- YOUR TASK: Only one stretch of the data below is needed. Output the lines from the one with "unfold address_of. destruct" up to and including the one with "In address (listed_addresses the_listing)).", exactly as they stand.

(Stored items)
▽
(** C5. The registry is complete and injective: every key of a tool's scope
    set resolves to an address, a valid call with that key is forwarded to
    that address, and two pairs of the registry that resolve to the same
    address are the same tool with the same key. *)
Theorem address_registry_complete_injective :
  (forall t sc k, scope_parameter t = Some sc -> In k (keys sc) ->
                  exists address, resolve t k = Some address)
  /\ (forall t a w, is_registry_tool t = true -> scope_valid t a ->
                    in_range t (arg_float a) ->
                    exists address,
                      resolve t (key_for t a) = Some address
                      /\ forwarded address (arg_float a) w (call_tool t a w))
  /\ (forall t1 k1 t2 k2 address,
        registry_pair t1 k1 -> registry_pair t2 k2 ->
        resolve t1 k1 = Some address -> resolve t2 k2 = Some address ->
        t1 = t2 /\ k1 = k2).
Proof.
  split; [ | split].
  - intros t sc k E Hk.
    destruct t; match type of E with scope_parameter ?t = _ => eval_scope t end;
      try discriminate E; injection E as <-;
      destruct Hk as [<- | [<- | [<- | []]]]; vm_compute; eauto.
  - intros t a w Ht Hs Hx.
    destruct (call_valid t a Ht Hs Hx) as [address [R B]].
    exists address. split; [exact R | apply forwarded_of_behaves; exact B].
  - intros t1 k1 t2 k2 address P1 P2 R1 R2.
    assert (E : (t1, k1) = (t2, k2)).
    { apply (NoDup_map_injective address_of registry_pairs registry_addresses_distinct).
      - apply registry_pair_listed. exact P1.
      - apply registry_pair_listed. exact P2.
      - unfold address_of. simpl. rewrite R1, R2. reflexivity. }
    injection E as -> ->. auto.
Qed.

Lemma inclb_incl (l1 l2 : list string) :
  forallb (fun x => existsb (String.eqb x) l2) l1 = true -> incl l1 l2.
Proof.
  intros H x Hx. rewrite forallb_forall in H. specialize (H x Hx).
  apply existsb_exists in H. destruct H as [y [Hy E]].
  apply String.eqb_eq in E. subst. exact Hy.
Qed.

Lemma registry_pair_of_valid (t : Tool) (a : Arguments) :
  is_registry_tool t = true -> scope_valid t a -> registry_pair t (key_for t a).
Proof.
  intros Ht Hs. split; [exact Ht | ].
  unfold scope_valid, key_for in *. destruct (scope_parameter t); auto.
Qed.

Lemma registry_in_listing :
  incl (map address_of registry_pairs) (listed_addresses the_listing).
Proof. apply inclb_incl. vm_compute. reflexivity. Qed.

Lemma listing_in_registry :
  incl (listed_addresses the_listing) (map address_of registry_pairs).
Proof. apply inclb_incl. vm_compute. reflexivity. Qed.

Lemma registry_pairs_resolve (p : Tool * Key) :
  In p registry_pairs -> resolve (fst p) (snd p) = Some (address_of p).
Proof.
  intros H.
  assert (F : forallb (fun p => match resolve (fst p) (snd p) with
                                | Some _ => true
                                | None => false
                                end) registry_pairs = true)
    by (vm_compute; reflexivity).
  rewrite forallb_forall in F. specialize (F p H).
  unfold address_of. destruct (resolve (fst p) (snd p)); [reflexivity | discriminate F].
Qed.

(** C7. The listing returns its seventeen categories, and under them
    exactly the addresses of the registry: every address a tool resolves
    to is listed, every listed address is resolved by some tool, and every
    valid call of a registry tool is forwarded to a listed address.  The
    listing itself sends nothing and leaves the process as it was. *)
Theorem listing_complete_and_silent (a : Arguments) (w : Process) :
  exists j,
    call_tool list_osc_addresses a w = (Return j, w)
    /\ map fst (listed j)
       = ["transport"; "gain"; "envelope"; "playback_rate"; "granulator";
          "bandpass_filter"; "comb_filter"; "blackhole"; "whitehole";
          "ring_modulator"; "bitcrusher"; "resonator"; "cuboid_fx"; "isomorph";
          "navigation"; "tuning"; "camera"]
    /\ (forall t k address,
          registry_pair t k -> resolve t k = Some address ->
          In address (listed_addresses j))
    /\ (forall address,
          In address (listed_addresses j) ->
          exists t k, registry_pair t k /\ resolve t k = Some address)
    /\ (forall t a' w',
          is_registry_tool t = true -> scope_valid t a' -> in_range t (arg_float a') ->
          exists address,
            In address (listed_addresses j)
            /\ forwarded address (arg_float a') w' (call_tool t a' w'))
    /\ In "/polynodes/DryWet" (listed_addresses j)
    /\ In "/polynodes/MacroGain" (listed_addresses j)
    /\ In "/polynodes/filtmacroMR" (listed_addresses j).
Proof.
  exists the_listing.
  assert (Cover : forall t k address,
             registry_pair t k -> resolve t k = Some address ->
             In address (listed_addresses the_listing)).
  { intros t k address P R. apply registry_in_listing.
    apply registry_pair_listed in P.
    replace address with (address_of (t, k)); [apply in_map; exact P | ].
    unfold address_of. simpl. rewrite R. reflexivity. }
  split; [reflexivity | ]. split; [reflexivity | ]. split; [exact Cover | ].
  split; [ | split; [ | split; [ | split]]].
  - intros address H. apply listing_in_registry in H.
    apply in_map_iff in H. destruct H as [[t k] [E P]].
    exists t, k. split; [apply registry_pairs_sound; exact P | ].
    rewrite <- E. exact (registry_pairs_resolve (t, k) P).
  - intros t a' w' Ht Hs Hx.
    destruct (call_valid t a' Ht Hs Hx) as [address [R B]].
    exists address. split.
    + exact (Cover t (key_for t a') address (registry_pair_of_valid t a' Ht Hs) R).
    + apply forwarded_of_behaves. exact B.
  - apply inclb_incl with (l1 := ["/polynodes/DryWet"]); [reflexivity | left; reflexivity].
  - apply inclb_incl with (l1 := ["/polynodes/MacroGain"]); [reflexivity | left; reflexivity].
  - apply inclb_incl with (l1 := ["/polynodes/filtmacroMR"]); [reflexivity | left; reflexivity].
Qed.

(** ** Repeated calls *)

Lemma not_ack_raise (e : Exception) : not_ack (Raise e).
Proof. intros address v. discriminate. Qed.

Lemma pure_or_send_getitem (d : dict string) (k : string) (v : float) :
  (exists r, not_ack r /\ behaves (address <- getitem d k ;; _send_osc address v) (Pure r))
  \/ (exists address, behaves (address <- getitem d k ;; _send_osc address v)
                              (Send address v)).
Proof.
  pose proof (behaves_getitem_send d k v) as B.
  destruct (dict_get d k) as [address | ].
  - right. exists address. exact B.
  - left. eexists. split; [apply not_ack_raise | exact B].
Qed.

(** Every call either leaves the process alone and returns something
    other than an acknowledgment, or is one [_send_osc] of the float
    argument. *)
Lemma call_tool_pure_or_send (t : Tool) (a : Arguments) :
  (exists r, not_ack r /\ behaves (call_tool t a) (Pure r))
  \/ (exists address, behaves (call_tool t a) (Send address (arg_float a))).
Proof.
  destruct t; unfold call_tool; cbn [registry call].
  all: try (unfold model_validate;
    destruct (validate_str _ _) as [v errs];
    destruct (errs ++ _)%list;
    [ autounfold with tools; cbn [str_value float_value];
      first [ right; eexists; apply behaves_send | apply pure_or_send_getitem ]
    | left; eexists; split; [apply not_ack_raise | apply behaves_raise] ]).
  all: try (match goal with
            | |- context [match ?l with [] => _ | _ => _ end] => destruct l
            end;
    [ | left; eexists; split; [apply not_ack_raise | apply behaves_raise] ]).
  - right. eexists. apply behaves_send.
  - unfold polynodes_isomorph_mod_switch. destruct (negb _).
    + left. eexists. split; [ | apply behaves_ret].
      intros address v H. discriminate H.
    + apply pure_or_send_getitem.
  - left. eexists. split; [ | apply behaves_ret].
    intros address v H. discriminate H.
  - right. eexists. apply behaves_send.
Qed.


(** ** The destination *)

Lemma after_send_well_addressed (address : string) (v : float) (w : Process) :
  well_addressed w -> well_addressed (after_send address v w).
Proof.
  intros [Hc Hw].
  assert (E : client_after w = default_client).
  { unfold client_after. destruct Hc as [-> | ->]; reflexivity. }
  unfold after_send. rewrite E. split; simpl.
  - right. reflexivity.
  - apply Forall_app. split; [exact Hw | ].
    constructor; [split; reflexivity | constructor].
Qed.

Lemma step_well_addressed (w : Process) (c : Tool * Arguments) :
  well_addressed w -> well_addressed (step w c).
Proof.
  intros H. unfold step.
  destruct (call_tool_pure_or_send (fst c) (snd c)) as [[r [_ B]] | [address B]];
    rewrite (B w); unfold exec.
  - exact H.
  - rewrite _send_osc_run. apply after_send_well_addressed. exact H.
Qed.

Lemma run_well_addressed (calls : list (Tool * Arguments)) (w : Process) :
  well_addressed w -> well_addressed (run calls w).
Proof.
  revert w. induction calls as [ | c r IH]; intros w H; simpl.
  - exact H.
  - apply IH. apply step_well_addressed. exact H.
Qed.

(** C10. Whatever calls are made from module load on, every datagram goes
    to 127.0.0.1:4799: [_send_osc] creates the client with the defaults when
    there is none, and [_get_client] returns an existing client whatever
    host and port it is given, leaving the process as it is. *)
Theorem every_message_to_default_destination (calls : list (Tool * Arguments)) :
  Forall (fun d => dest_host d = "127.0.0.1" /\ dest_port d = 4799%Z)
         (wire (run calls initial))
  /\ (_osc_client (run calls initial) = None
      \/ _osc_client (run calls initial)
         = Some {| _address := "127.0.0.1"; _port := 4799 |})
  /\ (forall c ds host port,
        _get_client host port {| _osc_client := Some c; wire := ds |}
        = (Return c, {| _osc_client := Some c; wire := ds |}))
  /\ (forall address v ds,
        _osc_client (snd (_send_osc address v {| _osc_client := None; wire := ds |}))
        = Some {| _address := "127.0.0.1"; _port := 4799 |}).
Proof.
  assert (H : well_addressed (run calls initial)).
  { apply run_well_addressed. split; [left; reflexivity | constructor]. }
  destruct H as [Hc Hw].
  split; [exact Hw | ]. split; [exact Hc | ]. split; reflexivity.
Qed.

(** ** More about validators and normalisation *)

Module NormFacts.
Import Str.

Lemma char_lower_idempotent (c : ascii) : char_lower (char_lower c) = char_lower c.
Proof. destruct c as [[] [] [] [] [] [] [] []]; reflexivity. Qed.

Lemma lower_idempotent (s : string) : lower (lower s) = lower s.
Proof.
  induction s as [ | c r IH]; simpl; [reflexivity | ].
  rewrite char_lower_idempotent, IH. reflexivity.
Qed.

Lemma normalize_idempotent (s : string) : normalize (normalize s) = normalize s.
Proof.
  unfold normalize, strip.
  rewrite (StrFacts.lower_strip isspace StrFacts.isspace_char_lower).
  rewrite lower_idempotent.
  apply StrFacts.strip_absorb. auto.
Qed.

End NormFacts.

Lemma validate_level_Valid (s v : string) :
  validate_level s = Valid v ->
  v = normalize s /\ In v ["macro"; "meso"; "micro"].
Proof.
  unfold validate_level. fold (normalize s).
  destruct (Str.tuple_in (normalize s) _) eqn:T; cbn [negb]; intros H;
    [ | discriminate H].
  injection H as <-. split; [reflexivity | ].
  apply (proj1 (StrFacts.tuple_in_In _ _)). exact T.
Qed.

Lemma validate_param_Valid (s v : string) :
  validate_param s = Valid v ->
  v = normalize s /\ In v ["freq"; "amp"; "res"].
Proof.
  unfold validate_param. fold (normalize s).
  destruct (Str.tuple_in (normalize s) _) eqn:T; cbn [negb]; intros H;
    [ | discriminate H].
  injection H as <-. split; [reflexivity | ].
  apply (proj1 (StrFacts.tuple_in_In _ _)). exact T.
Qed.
△
▽
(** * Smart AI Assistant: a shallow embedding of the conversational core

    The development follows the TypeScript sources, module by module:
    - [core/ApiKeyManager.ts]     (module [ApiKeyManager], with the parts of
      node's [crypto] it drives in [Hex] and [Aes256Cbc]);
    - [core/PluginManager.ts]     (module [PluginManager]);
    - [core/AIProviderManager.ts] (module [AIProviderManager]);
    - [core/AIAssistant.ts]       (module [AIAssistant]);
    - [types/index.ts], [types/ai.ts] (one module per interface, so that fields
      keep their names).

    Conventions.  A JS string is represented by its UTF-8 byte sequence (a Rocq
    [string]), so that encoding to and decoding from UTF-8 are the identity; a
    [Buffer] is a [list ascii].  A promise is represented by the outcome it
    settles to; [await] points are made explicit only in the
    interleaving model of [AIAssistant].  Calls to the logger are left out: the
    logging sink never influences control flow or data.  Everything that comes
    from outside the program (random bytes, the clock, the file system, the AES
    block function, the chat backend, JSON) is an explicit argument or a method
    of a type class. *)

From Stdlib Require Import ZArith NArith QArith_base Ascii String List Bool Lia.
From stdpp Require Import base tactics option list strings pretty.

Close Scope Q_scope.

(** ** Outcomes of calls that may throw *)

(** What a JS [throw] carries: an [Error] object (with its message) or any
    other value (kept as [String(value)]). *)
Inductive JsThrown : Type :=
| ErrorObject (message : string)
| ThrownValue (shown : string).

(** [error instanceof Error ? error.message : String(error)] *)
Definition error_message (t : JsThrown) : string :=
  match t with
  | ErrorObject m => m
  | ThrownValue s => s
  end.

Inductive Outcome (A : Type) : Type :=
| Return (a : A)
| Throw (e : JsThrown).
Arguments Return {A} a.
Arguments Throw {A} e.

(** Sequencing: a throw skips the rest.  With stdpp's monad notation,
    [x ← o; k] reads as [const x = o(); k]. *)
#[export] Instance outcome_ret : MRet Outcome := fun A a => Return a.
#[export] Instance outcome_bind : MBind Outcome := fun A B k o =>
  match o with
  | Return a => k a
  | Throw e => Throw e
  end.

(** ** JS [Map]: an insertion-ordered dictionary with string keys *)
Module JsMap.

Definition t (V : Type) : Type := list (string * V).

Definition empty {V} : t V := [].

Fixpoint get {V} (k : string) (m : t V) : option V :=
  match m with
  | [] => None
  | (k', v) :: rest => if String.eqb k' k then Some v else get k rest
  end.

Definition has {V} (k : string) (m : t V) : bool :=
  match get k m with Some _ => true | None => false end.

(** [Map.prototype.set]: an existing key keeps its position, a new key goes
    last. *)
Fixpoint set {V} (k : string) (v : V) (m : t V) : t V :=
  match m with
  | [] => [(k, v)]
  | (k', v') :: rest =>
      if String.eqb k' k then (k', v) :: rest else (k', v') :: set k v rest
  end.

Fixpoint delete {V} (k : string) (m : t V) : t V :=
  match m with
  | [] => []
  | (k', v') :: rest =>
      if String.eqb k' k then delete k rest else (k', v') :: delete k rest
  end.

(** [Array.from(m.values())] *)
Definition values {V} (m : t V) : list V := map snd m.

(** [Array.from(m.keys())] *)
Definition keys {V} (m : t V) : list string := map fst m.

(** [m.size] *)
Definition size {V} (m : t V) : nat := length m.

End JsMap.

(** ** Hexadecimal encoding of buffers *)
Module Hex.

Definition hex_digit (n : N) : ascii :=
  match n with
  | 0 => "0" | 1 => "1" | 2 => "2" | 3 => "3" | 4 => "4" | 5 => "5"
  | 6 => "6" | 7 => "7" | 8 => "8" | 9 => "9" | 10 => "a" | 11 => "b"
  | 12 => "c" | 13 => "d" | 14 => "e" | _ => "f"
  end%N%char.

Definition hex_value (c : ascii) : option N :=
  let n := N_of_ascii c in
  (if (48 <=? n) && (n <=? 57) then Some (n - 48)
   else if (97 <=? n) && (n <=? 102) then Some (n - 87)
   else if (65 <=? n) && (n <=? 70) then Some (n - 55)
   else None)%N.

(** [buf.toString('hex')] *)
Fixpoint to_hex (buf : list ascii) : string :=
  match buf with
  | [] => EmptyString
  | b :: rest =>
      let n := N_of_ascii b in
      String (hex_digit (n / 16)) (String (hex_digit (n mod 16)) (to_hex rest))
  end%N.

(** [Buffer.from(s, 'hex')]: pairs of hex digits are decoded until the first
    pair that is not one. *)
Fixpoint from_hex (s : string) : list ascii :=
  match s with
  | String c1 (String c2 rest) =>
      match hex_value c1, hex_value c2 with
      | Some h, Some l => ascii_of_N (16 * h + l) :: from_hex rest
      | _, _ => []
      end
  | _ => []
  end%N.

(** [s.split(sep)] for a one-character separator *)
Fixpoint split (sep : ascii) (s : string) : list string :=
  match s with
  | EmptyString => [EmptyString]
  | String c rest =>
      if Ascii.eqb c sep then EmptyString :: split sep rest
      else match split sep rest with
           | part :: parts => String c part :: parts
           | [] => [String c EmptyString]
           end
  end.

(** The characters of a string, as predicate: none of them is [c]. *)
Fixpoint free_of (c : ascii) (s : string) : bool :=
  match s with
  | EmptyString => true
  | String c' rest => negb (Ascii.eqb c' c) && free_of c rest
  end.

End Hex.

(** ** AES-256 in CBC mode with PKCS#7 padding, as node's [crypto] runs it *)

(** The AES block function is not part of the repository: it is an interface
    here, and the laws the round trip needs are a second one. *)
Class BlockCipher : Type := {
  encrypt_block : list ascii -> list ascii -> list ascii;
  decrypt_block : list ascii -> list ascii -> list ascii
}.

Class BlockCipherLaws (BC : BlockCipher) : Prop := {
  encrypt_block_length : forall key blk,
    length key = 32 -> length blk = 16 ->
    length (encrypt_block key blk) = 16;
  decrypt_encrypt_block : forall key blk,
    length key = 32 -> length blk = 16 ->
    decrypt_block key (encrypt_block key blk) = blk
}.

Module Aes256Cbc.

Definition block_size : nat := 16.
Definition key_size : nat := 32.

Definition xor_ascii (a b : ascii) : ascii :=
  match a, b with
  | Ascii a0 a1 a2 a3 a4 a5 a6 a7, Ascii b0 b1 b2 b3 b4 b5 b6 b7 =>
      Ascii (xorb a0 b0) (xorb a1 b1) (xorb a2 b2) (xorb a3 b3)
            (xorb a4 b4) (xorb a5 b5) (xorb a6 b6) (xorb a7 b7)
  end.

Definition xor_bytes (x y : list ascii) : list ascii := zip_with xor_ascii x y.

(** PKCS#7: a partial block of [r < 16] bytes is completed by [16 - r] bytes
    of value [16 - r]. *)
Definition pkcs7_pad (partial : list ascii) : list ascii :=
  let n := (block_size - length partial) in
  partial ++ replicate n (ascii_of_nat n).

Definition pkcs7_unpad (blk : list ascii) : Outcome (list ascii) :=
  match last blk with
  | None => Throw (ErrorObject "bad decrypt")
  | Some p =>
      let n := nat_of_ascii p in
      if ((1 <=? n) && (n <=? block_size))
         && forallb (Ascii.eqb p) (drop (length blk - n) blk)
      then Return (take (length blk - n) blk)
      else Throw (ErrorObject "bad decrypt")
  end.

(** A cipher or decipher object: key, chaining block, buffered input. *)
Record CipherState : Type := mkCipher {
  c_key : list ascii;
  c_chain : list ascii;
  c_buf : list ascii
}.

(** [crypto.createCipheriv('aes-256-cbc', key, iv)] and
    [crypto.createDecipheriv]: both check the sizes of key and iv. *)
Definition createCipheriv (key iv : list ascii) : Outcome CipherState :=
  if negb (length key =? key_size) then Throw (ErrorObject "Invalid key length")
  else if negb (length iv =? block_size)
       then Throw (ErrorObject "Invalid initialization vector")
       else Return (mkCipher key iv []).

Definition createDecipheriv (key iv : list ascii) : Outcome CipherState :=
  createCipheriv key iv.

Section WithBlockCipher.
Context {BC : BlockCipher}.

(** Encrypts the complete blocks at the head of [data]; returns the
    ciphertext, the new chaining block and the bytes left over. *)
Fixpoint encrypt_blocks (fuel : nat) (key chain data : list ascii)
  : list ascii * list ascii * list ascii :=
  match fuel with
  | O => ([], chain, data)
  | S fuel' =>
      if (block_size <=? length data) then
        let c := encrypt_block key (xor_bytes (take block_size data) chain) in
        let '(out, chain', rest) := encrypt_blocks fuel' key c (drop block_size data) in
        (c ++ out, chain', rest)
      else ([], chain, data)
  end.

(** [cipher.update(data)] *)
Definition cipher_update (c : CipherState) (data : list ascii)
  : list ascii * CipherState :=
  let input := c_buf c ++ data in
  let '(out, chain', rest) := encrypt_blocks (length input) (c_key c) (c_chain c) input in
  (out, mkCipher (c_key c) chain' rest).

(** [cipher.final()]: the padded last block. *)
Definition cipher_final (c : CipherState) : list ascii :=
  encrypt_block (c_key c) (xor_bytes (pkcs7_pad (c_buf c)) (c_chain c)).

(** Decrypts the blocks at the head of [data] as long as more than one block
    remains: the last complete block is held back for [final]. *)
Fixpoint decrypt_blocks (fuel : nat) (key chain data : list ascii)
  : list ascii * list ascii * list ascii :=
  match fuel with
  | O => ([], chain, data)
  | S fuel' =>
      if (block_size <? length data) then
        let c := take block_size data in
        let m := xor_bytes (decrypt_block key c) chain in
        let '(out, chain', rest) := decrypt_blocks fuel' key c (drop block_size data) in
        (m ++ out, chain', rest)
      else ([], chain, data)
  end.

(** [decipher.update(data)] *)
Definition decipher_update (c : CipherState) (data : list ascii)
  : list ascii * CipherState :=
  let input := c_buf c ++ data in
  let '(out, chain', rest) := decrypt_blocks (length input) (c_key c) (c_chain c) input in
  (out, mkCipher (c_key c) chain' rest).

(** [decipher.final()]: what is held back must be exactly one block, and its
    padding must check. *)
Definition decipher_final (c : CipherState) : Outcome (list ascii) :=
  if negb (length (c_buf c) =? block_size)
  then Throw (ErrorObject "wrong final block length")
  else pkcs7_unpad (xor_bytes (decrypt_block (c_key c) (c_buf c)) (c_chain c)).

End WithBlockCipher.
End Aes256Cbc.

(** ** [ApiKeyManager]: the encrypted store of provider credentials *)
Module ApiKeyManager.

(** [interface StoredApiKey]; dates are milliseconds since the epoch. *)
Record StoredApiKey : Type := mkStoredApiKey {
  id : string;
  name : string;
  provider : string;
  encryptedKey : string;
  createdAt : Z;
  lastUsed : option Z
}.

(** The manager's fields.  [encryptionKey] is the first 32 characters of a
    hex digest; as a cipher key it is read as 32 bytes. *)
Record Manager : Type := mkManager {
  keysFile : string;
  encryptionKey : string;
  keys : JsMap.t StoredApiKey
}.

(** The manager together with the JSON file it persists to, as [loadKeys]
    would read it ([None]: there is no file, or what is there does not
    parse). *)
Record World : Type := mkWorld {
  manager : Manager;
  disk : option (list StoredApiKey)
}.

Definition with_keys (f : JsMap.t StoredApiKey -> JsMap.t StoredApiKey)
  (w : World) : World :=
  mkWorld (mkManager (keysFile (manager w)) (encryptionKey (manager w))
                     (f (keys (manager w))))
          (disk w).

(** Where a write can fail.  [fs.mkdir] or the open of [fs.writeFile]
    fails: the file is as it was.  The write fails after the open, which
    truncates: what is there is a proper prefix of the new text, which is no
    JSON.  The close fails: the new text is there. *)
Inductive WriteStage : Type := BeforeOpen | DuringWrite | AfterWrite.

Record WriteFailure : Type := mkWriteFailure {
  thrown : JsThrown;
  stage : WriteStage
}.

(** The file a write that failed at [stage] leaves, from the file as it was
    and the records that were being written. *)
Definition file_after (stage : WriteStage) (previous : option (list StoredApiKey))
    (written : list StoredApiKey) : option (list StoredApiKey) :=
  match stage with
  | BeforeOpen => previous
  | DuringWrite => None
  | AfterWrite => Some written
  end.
△
▽
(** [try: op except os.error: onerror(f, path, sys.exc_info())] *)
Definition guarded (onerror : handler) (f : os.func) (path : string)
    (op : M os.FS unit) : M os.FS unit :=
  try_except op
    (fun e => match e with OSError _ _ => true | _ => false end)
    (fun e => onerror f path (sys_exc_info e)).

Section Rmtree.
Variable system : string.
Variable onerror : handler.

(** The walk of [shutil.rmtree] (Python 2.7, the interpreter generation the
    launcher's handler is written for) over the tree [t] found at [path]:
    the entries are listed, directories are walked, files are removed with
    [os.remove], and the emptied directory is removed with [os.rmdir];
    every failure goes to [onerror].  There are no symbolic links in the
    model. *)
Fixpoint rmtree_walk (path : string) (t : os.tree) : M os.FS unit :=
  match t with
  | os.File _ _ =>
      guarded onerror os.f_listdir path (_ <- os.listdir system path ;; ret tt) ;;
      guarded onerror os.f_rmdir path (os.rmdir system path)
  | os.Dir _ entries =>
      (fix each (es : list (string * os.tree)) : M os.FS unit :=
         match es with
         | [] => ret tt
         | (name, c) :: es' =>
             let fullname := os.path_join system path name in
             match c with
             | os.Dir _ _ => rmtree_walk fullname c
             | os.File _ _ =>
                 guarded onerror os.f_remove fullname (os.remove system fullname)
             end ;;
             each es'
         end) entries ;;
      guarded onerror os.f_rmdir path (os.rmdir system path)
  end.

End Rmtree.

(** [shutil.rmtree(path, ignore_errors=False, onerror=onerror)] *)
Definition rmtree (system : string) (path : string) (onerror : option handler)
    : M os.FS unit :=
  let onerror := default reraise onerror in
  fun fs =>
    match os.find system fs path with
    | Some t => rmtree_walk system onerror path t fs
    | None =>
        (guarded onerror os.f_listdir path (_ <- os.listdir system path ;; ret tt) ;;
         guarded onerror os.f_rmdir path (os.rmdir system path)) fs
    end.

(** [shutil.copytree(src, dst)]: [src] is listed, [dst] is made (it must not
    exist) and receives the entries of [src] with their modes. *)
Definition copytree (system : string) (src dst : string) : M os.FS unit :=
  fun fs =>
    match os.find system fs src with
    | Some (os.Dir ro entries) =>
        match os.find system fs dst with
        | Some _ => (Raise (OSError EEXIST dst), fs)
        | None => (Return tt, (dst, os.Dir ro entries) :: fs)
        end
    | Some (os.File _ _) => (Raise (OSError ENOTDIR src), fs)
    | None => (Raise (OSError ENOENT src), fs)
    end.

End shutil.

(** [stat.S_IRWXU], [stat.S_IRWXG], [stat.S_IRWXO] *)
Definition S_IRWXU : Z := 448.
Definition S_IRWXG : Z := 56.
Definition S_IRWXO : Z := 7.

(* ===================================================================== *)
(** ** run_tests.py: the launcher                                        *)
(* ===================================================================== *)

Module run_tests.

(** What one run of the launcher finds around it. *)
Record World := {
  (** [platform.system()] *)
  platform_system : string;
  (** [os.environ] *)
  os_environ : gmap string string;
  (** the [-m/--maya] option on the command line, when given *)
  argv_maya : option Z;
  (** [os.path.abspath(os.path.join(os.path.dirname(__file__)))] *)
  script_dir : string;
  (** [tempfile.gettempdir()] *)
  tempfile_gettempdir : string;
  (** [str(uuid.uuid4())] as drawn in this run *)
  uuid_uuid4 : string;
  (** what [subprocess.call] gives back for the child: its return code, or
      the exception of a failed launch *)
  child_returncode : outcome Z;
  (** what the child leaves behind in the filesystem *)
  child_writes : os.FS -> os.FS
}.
△
- SOLUTION TO THIS TASK:
  unfold address_of. destruct (resolve (fst p) (snd p)); [reflexivity | discriminate F].
Qed.

(** C7. The listing returns its seventeen categories, and under them
    exactly the addresses of the registry: every address a tool resolves
    to is listed, every listed address is resolved by some tool, and every
    valid call of a registry tool is forwarded to a listed address.  The
    listing itself sends nothing and leaves the process as it was. *)
Theorem listing_complete_and_silent (a : Arguments) (w : Process) :
  exists j,
    call_tool list_osc_addresses a w = (Return j, w)
    /\ map fst (listed j)
       = ["transport"; "gain"; "envelope"; "playback_rate"; "granulator";
          "bandpass_filter"; "comb_filter"; "blackhole"; "whitehole";
          "ring_modulator"; "bitcrusher"; "resonator"; "cuboid_fx"; "isomorph";
          "navigation"; "tuning"; "camera"]
    /\ (forall t k address,
          registry_pair t k -> resolve t k = Some address ->
          In address (listed_addresses j))
    /\ (forall address,
          In address (listed_addresses j) ->
          exists t k, registry_pair t k /\ resolve t k = Some address)
    /\ (forall t a' w',
          is_registry_tool t = true -> scope_valid t a' -> in_range t (arg_float a') ->
          exists address,
            In address (listed_addresses j)
            /\ forwarded address (arg_float a') w' (call_tool t a' w'))
    /\ In "/polynodes/DryWet" (listed_addresses j)
    /\ In "/polynodes/MacroGain" (listed_addresses j)
    /\ In "/polynodes/filtmacroMR" (listed_addresses j).
Proof.
  exists the_listing.
  assert (Cover : forall t k address,
             registry_pair t k -> resolve t k = Some address ->
             In address (listed_addresses the_listing)).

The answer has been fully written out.